(* ===== verification/Pe.v ===== *)
(** * kernel/loader/peloader.c: loading programs, libraries and drivers

    Images are PE32, ELF32 or ELF64 files in memory; the loader copies them to
    a block of their own behind a runtime header, relocates them, resolves what
    they import and keeps the list of loaded libraries.  Memory is flat and
    byte addressed; every pointer the code computes is cut to the width of the
    target ([usize]), and a structure is read at the offsets of its fields.

    What the loader needs of the kernel is the class [Kernel]: memory, the heap
    and [CdfsReadFile].  Calling a library's entry point is the argument
    [call_dllmain].  Walks that only the contents of memory end (strings,
    import tables, relocation blocks) take the fuel [walk], loading a library
    the fuel of [PeLoadDll]; [None] is running out of it, or a copy into a
    fixed array that does not fit.  Serial log lines are left out. *)

From stdpp Require Import base list numbers strings.
From Stdlib Require Import ZArith Lia.
From S2P Require Import Prelude.
From S2P Require Import Util.
From S2P Require Import Ram.
Import Util.

Module Pe.

Definition PE_RUNTIME_MAGIC : Z := 1414417476.
Definition PE_RUNTIME_FLAG_ELF : Z := 1.
Definition ELF_MAGIC : Z := 1179403647.

(** [PE_RUNTIME_HEADER]: the offsets of its fields. *)
Definition sizeof_RUNTIME (a : arch) : Z := match a with X86 => 160 | AMD64 | LA64 => 176 end.
Definition rt_magic : Z := 0.
Definition rt_flags : Z := 4.
Definition rt_image_size : Z := 8.
Definition rt_elf_base_vaddr (a : arch) : Z := match a with X86 => 12 | AMD64 | LA64 => 16 end.
Definition rt_source_image (a : arch) : Z := match a with X86 => 16 | AMD64 | LA64 => 24 end.
Definition rt_allocation_base (a : arch) : Z := match a with X86 => 20 | AMD64 | LA64 => 32 end.
Definition rt_source_size (a : arch) : Z := match a with X86 => 24 | AMD64 | LA64 => 40 end.
Definition rt_elf_class (a : arch) : Z := match a with X86 => 28 | AMD64 | LA64 => 44 end.
Definition rt_image_path (a : arch) : Z := match a with X86 => 32 | AMD64 | LA64 => 48 end.

Definition sizeof_LOADED_DLL (a : arch) : Z := match a with X86 => 204 | AMD64 | LA64 => 216 end.

Record LOADED_DLL := mkDll { dll_at : Z; dll_name : list Z; dll_path : list Z; image_base : Z; entry_point : Z }.

(** The statics; [pe_loading_stack] is the part of the array in use, and
    [loaded_drivers] the table of driver.c, newest first. *)
Record pe (S : Type) := mkPe {
  kernel : S;
  dll_list : list LOADED_DLL;
  pe_last_error : list Z;
  pe_current_loading_dll : option (list Z);
  pe_loading_stack : list (list Z);
  pe_loading_driver : bool;
  loaded_drivers : list (list Z * Z)
}.
Arguments mkPe {S}. Arguments kernel {S}. Arguments dll_list {S}. Arguments pe_last_error {S}.
Arguments pe_current_loading_dll {S}. Arguments pe_loading_stack {S}. Arguments pe_loading_driver {S}. Arguments loaded_drivers {S}.

(** A symbol is asked for by name or by ordinal ([MAKEINTRESOURCE]). *)
Inductive symbol := ByName (name : list Z) | ByOrdinal (o : Z).

(** ** Error texts: 255 bytes at most *)
Definition clip (s : list Z) : list Z := take 255 s.
Definition missing_dll (dll_name : option (list Z)) : list Z :=
  clip (cstr "This application failed to start because " ++ default [] dll_name ++ cstr " was not found.").
Definition missing_proc (dll_name func_name : option (list Z)) : list Z :=
  clip (cstr "The procedure entry point " ++ default [] func_name ++ cstr " could not be located in " ++ default [] dll_name ++ cstr ".").
Definition missing_elf_proc (func_name : option (list Z)) : list Z :=
  clip (cstr "The procedure entry point " ++ default [] func_name ++ cstr " could not be located.").

Definition fold_case (c : Z) : Z := if (97 <=? s8 c) && (s8 c <=? 122) then s8 c - 32 else s8 c.
Fixpoint pe_name_equals_ignore_case (x y : list Z) : bool :=
  match x, y with
  | c :: x, d :: y => (fold_case c =? fold_case d) && pe_name_equals_ignore_case x y
  | [], [] => true
  | _, _ => false
  end.

Section image.
Context (a : arch).

Definition P (p : Z) : Z := usize a p.

(** The header's address, or 0. *)
Definition PeGetRuntimeHeader (m : mem) (image : Z) : Z :=
  if image =? 0 then 0 else
  let hdr := P (image - sizeof_RUNTIME a) in
  if ld32 m hdr =? PE_RUNTIME_MAGIC then hdr else 0.

(** Copying a string of at most [n - 1] bytes into an array in memory. *)
Fixpoint put_str (m : mem) (p : Z) (s : list Z) : mem :=
  match s with [] => upd m p 0 | c :: s => put_str (upd m p c) (p + 1) s end.

Definition PeSetImagePath (m : mem) (image : Z) (path : option (list Z)) : mem :=
  let runtime := PeGetRuntimeHeader m image in
  if runtime =? 0 then m else put_str m (runtime + rt_image_path a) (take 127 (default [] path)).

(** The address of the path in the header, or 0. *)
Definition PeGetImagePath (m : mem) (image : Z) : Z :=
  let runtime := PeGetRuntimeHeader m image in
  if (runtime =? 0) || (m (runtime + rt_image_path a) =? 0) then 0 else runtime + rt_image_path a.

(** ** ELF headers in memory *)
Definition PeGetELFLoadBase (m : mem) (elf : Z) : Z :=
  let ph := P (elf + ld32 m (elf + 28)) in
  let base := for_range 0 (ld16 m (elf + 44)) (fun i base =>
    let h := ph + 32 * i in
    if (ld32 m h =? 1) && (0 <? ld32 m (h + 20)) && (ld32 m (h + 8) <? base) then ld32 m (h + 8) else base) 4294967295 in
  if base =? 4294967295 then 0 else base.

Definition PeGetELF64LoadBase (m : mem) (elf : Z) : Z :=
  let ph := P (elf + ld64 m (elf + 32)) in
  let base := for_range 0 (ld16 m (elf + 56)) (fun i base =>
    let h := ph + 56 * i in
    if (ld32 m h =? 1) && negb (ld64 m (h + 40) =? 0) && (ld64 m (h + 16) <? base) then P (ld64 m (h + 16)) else base) (P (-1)) in
  if base =? P (-1) then 0 else base.

(** ** Entry point, kind and relocations of a loaded image *)
Definition PeGetEntryPoint (m : mem) (image : Z) : Z :=
  let runtime := PeGetRuntimeHeader m image in
  if image =? 0 then 0 else
  if ld32 m image =? ELF_MAGIC then
    if negb (runtime =? 0) && (ld8 m (runtime + rt_elf_class a) =? 2) then
      let source := ldp a m (runtime + rt_source_image a) in
      let elf64 := if source =? 0 then image else source in
      let base64 := if source =? 0 then PeGetELF64LoadBase m elf64 else ldp a m (runtime + rt_elf_base_vaddr a) in
      let entry := ld64 m (elf64 + 24) in
      if entry =? 0 then 0 else
      if base64 <=? entry then P (image + (entry - base64)) else
      if entry <? ld32 m (runtime + rt_image_size) then P (image + entry) else 0
    else
      let base := if negb (runtime =? 0) && negb (Z.land (ld32 m (runtime + rt_flags)) PE_RUNTIME_FLAG_ELF =? 0)
                  then u32 (ldp a m (runtime + rt_elf_base_vaddr a)) else PeGetELFLoadBase m image in
      let entry := ld32 m (image + 24) in
      if entry =? 0 then 0 else
      if negb (base =? 0) && (base <=? entry) then P (image + (entry - base)) else
      if negb (runtime =? 0) && (entry <? ld32 m (runtime + rt_image_size)) then P (image + entry) else 0
  else if negb (ld16 m image =? 23117) then 0 else
  let opt := P (image + ld32 m (image + 60) + 24) in
  P (image + ld32 m (opt + 16)).

Definition PeIsELFImage (m : mem) (image : Z) : bool :=
  if image =? 0 then false else
  let runtime := PeGetRuntimeHeader m image in
  if negb (runtime =? 0) && negb (Z.land (ld32 m (runtime + rt_flags)) PE_RUNTIME_FLAG_ELF =? 0) then true
  else ld32 m image =? ELF_MAGIC.

(** One entry of a relocation block, and the block's entries in order. *)
Definition reloc_entry (image page_rva delta e : Z) (m : mem) : mem :=
  if Z.shiftr e 12 =? 3 then
    let patch := P (image + page_rva + Z.land e 4095) in
    st32 m patch (u32 (ld32 m patch + delta))
  else m.

Fixpoint reloc_block (n : nat) (image page_rva delta entries : Z) (m : mem) : mem :=
  match n with
  | O => m
  | S n' => reloc_block n' image page_rva delta (entries + 2) (reloc_entry image page_rva delta (ld16 m entries) m)
  end.

Fixpoint reloc_loop (walk : nat) (image delta reloc reloc_end : Z) (m : mem) : option mem :=
  if negb (reloc <? reloc_end) then Some m else
  match walk with
  | O => None
  | S w =>
      let page_rva := ld32 m reloc in
      let block_size := ld32 m (reloc + 4) in
      if block_size =? 0 then Some m else
      let count := s32 (u32 (block_size - 8) / 2) in
      reloc_loop w image delta (P (reloc + block_size)) reloc_end
        (reloc_block (Z.to_nat count) image page_rva delta (P (reloc + 8)) m)
  end.

Definition PePerformRelocations (walk : nat) (image : Z) (m : mem) : option mem :=
  if (image =? 0) || (ld32 m image =? ELF_MAGIC) then Some m else
  let opt := P (image + ld32 m (image + 60) + 24) in
  let delta := s32 (u32 (u32 image - ld32 m (opt + 28))) in
  if delta =? 0 then Some m else
  if ld32 m (opt + 92) <=? 5 then Some m else
  let reloc_rva := ld32 m (opt + 96 + 40) in
  let reloc_size := ld32 m (opt + 96 + 44) in
  if (reloc_rva =? 0) || (reloc_size =? 0) then Some m else
  let reloc := P (image + reloc_rva) in
  reloc_loop walk image delta reloc (P (reloc + reloc_size)) m.

(** ** Exports *)

(** [_Name@N] or [Name@N] against the name without decoration. *)
Fixpoint decorated (m : mem) (export : Z) (requested : list Z) : bool :=
  match requested with
  | [] => (m export =? 0) || (m export =? 64)
  | c :: requested =>
      if (m export =? 0) || (m export =? 64) then false
      else (c =? m export) && decorated m (export + 1) requested
  end.

Definition decorated_match (m : mem) (name : Z) (func_name : list Z) : bool :=
  decorated m (if m name =? 95 then name + 1 else name)
    (match func_name with c :: rest => if c =? 95 then rest else func_name | [] => [] end).

(** The loop over the named exports. *)
Fixpoint find_export (n : nat) (i : Z) (m : mem) (dll functions names ordinals : Z) (func_name : list Z) : Z :=
  match n with
  | O => 0
  | S n' =>
      let name := P (dll + ld32 m (names + 4 * i)) in
      if str_at m name func_name || decorated_match m name func_name
      then P (dll + ld32 m (functions + 4 * ld16 m (ordinals + 2 * i)))
      else find_export n' (i + 1) m dll functions names ordinals func_name
  end.

(** The sections an ELF file names its symbols in: table, count and strings. *)
Record symbols := mkSymbols { sym_table : Z; sym_count : Z; sym_strings : Z }.

Definition elf32_sections (m : mem) (file : Z) : symbols * symbols :=
  let sh := P (file + ld32 m (file + 32)) in
  let shstr := P (file + ld32 m (sh + 40 * ld16 m (file + 50) + 16)) in
  for_range 0 (ld16 m (file + 48)) (fun i '(dyn, sta) =>
    let h := sh + 40 * i in
    let name := P (shstr + ld32 m h) in
    let at_ := P (file + ld32 m (h + 16)) in
    let count := ld32 m (h + 20) / 16 in
    let dyn := if str_at m name (cstr ".dynsym") then mkSymbols at_ count (sym_strings dyn) else dyn in
    let dyn := if str_at m name (cstr ".dynstr") then mkSymbols (sym_table dyn) (sym_count dyn) at_ else dyn in
    let sta := if str_at m name (cstr ".symtab") then mkSymbols at_ count (sym_strings sta) else sta in
    let sta := if str_at m name (cstr ".strtab") then mkSymbols (sym_table sta) (sym_count sta) at_ else sta in
    (dyn, sta)) (mkSymbols 0 0 0, mkSymbols 0 0 0).

Definition has_symbols (s : symbols) : bool := negb (sym_table s =? 0) && negb (sym_strings s =? 0).

(** The first symbol of that name decides. *)
Fixpoint find_sym32 (n : nat) (i : Z) (m : mem) (s : symbols) (elf base : Z) (func_name : list Z) : Z :=
  match n with
  | O => 0
  | S n' =>
      let y := sym_table s + 16 * i in
      if negb (ld32 m y =? 0) && str_at m (P (sym_strings s + ld32 m y)) func_name then
        let value := ld32 m (y + 4) in
        if negb (value =? 0) && (base <=? value) then P (elf + (value - base)) else 0
      else find_sym32 n' (i + 1) m s elf base func_name
  end.

Definition PeGetELFProcAddress (m : mem) (elf : Z) (func_name : list Z) : Z :=
  let runtime := PeGetRuntimeHeader m elf in
  let own := negb (runtime =? 0) && negb (Z.land (ld32 m (runtime + rt_flags)) PE_RUNTIME_FLAG_ELF =? 0)
             && negb (ldp a m (runtime + rt_source_image a) =? 0) in
  let file := if own then ldp a m (runtime + rt_source_image a) else elf in
  let base := if own then u32 (ldp a m (runtime + rt_elf_base_vaddr a)) else PeGetELFLoadBase m elf in
  let '(dyn, sta) := elf32_sections m file in
  let dyn := if has_symbols dyn then dyn else if has_symbols sta then sta else dyn in
  if negb (has_symbols dyn) then 0 else find_sym32 (Z.to_nat (sym_count dyn)) 0 m dyn elf base func_name.

Definition elf64_sections (m : mem) (file : Z) : symbols * symbols :=
  let sh := P (file + ld64 m (file + 40)) in
  let shstr := P (file + ld64 m (sh + 64 * ld16 m (file + 62) + 24)) in
  for_range 0 (ld16 m (file + 60)) (fun i '(dyn, sta) =>
    let h := sh + 64 * i in
    let name := P (shstr + ld32 m h) in
    let at_ := P (file + ld64 m (h + 24)) in
    let count := u32 (ld64 m (h + 32) / 24) in
    if str_at m name (cstr ".dynsym") then (mkSymbols at_ count (sym_strings dyn), sta) else
    if str_at m name (cstr ".dynstr") then (mkSymbols (sym_table dyn) (sym_count dyn) at_, sta) else
    if str_at m name (cstr ".symtab") then (dyn, mkSymbols at_ count (sym_strings sta)) else
    if str_at m name (cstr ".strtab") then (dyn, mkSymbols (sym_table sta) (sym_count sta) at_) else (dyn, sta))
  (mkSymbols 0 0 0, mkSymbols 0 0 0).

* [Work instructions]: Above are the entries. Copy exactly the part that opens with the line containing "let dyn := if has_symbols" and closes with the line containing "(sym_strings sta)) else", and no more.

* [Solution for this exercise]:
  let dyn := if has_symbols dyn then dyn else if has_symbols sta then sta else dyn in
  if negb (has_symbols dyn) then 0 else find_sym32 (Z.to_nat (sym_count dyn)) 0 m dyn elf base func_name.

Definition elf64_sections (m : mem) (file : Z) : symbols * symbols :=
  let sh := P (file + ld64 m (file + 40)) in
  let shstr := P (file + ld64 m (sh + 64 * ld16 m (file + 62) + 24)) in
  for_range 0 (ld16 m (file + 60)) (fun i '(dyn, sta) =>
    let h := sh + 64 * i in
    let name := P (shstr + ld32 m h) in
    let at_ := P (file + ld64 m (h + 24)) in
    let count := u32 (ld64 m (h + 32) / 24) in
    if str_at m name (cstr ".dynsym") then (mkSymbols at_ count (sym_strings dyn), sta) else
    if str_at m name (cstr ".dynstr") then (mkSymbols (sym_table dyn) (sym_count dyn) at_, sta) else
    if str_at m name (cstr ".symtab") then (dyn, mkSymbols at_ count (sym_strings sta)) else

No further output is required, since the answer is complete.